EXERCISE: Take the listing below and print exactly the lines starting at the line containing "assemble code128_ok (drop" and ending at the line containing "remarks_not_expected).", both ends included, and no others.

THE RECORDS section start

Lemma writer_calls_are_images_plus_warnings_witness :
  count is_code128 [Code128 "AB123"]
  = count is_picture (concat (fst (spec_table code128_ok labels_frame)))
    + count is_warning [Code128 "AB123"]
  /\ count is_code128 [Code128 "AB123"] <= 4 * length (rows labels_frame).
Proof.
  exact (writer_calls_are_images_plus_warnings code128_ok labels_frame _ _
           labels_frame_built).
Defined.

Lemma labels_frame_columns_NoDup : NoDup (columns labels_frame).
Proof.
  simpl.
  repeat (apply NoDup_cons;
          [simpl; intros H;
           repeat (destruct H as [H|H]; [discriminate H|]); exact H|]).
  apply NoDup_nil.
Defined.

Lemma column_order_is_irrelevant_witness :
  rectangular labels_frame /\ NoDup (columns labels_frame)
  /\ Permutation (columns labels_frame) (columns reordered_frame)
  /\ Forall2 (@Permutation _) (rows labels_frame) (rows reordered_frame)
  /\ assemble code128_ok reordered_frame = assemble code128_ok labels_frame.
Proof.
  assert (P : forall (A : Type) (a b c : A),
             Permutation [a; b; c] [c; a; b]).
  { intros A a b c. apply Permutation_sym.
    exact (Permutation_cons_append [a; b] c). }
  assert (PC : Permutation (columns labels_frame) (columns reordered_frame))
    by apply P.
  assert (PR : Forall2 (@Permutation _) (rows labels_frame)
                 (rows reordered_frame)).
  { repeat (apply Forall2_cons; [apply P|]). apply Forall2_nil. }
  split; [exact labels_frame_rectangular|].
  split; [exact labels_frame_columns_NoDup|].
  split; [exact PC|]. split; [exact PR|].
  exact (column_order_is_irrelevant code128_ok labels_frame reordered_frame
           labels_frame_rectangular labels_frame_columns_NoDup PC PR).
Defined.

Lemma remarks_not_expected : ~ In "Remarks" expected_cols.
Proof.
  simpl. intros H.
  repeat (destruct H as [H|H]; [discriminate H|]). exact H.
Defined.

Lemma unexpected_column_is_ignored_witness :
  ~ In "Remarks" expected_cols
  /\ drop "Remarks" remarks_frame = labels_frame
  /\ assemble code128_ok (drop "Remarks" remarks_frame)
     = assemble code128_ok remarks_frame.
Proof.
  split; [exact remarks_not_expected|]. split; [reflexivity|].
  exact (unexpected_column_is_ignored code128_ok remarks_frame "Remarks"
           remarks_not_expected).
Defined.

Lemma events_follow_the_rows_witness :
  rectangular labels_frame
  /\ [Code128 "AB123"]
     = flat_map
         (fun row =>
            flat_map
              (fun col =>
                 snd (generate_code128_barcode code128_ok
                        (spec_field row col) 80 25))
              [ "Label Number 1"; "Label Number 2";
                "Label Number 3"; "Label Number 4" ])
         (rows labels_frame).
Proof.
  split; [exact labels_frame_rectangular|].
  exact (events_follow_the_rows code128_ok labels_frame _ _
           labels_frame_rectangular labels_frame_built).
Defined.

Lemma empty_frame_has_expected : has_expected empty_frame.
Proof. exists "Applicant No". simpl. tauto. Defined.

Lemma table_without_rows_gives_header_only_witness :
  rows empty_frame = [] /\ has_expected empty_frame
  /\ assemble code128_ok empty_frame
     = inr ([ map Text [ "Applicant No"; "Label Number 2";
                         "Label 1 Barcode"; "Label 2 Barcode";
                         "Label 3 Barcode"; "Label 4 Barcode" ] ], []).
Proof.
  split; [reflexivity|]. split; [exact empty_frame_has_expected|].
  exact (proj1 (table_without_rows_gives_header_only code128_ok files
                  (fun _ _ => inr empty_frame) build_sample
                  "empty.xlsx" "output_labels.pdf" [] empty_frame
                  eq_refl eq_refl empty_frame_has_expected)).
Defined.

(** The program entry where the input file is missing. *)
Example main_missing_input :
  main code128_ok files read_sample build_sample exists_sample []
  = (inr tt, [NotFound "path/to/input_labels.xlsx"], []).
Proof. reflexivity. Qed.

THE RECORDS section end

SOLUTION TO THE EXERCISE:
  /\ assemble code128_ok (drop "Remarks" remarks_frame)
     = assemble code128_ok remarks_frame.
Proof.
  split; [exact remarks_not_expected|]. split; [reflexivity|].
  exact (unexpected_column_is_ignored code128_ok remarks_frame "Remarks"
           remarks_not_expected).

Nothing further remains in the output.